Thursday 21 June 2012

Learning Disabilities: Assessment and Intervention



 Students with Learning Disabilities

Diagnosis is crucial and a thorough evaluation to narrow in on the kind of learning disability and to which degree the disability is and also where the child’s strengths and weaknesses are.

Identification early on is key!

Some issues regarding assessment are that there is a lack of coordination and too many parties contributing with different points of views, Such as teachers and specialists.

Components of Assessment:
Observation: What the student has been doing.
Collection of work and products
Discussions and Information obtained between important parties
Testing

Currently there isn’t just one system on how to identify learning disabilities.

When assessing a child personal judgment and experience helps to diagnosis.

The two main processes when for assessment are:
1. Screening
2. Psycho educational diagnosis which is based on educational tests and
psychological test

Diagnosis can be very expensive
Effective Assessments Include:

1.     Various sources have been used; (such as teachers, parents, other professionals.)
2.    If tests have been used are they reliable, and is the administrator properly qualified to be giving the tests?
3.    Has the assessment been altered to be subject’s culture, age, etc?
4.    Was the assessment ecological? Did it pertain to the subjects whole environment( Home, school, classroom situation)
5.    Does the assessment recommend responses: ways of enrichment or remediation
6.    Do parties involved believe that the assessment best represents the subject?

Curriculum - Based Assessment: Procedure that directly assesses student performance within the course content for the purpose of finding out the students instructional needs. 
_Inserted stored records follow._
(** A cardinality is stored and read back, and is valid. *)
Lemma rep_card o regs c : hllrep o regs -> in_u 64 c ->
  exists b, wrn (sds_buf o) 8 (le_bytes 8 c) = Some b /\ hllrep (set_buf o b) regs /\ card b = Some c.
Proof.
  intros Hrep Hc. destruct (rep_header o regs Hrep) as (hdr & body & rest & Hb & Hl & Hhb & Hset). unfold HLL_HDR_SIZE in Hl.
  assert (wrn (sds_buf o) 8 (le_bytes 8 c) = Some ((take 8 hdr ++ le_bytes 8 c) ++ body ++ 0 :: rest)) as E.
  { rewrite Hb. rewrite <- (take_drop 8 hdr) at 1. rewrite <- !app_assoc. apply wrn_app; [rewrite length_take; lia|].
    rewrite length_drop, le_bytes_length. lia. }
  eexists. split_and!; [exact E| |].
  - apply Hset; [rewrite length_app, length_take, le_bytes_length; lia|apply Forall_app_2; [by apply Forall_take|apply le_bytes_ok]|].
    rewrite take_app_le by (rewrite length_take; lia). rewrite take_take. reflexivity.
  - unfold card. rewrite <- app_assoc. rewrite rdn_app by (rewrite ?length_take, ?le_bytes_length; lia). mred.
    rewrite le_val_bytes. f_equal. apply Z.mod_small. exact Hc.
Qed.

Lemma sketch_registers els : registers (sketch els).
Proof.
  constructor; [apply sketch_length|]. apply Forall_lookup_2. intros i x Hx.
  assert (i < NREGS)%nat as Hi by (apply lookup_lt_Some in Hx; by rewrite sketch_length in Hx). rewrite sketch_lookup in Hx by exact Hi. injection Hx as <-.
  destruct (height_spec els i) as (H0 & _ & [H|(ele & _ & Hg)]); [lia|]. unfold gives in Hg. pose proof (patlen_range ele) as Hp. destruct (hllPatLen ele) as [c ix].
  change HLL_Q with 50 in Hp. lia.
Qed.

(** How many of the elements raise a register. *)
Fixpoint changes (els : list (list Z)) (regs : list Z) : Z :=
  match els with [] => 0 | ele :: els => Z.b2z (raises ele regs) + changes els (add ele regs) end.

Lemma changes_nonneg els : forall regs, 0 <= changes els regs.
Proof. induction els as [|e els IH]; intros regs; cbn [changes]; [lia|]. specialize (IH (add e regs)). destruct (raises e regs); cbn [Z.b2z]; lia. Qed.

Lemma add_registers ele regs : registers regs -> registers (add ele regs).
Proof.
  intros Hr. pose proof (patlen_range ele) as Hp. unfold add. destruct (hllPatLen ele) as [c ix]. destruct Hp as [Hc Hi].
  destruct (registers_lookup regs ix Hr Hi) as (r & E & H). rewrite E. cbn [default from_option id]. destruct Hr as [Hl Hf].
  constructor; [by rewrite length_insert|]. apply Forall_insert; [exact Hf|]. change HLL_Q with 50 in Hc. lia.
Qed.

(** The registers are the same exactly when no element raises one. *)
Definition total (regs : list Z) : Z := foldr Z.add 0 regs.

Lemma total_insert regs i x v : regs !! i = Some x -> total (<[i := v]> regs) = total regs + v - x.
Proof.
  revert i. induction regs as [|y regs IH]; intros [|i] Hi; try discriminate; cbn [insert list_insert total foldr].
  - cbn in Hi. injection Hi as ->. fold (total regs). lia.
  - fold (total regs) (total (<[i := v]> regs)). rewrite IH by exact Hi. lia.
Qed.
Psychological Processing: Diagnosing processing deficiencies. This process can’t be directly observed so there is controversy over weather or not it can be properly diagnosed. Information about areas like auditory, visual, motor skills and kinesthetic functions are available. 
Medical Intervention: medicine and learning disabilities have been closely linked historically. Many have moved away from medical model to a diagnostic and educational model for remediation.
Drug Therapy
Technical Aids: Such as computer programs which help children who have troubles concentrating.
Also helps children who are unorganized to become organized
Learning disabled children who used a computer showed improvement in areas such as, reading, comprehension, spelling and comprehension of words.
Educational: Concerns for educators who are teaching a learning disabled child is how to set them up to succeed and how to design a program that will benefit the child.
Services:  Resource Rooms. Controversy over whether or not to segregate learning disabled children from the rest of the class? 
  • Most educators want the learning disabled child to be kept in the regular classroom with full time support.
  • Great reluctance to segregate learning disabled children from regular classrooms.
  • Prefer to have the students in the classroom with full time support.
  • Some research shows that inclusion can benefit academically, that learning disabled children who were included benefited academically.
  • Inclusion may benefit in certain subjects in school.
  • On the flip side studies and some educators found that children who were in classrooms designed specifically for learning disabled succeeded better then in a general classroom.
  • Specific classrooms help students who are learning disabled or who are emotionally disturbed 
  •  Inclusive placements have not always led to positive outcomes. Children with mild learning disabilities seem to be having the most problems with inclusion.
  • Found that when the children were included the outcome were “neither desirable nor acceptable”.
  • Even students in inclusive rooms with full time support did not make significant academic progress.
  • No evidence that either inclusion or segregation meets the needs of all students.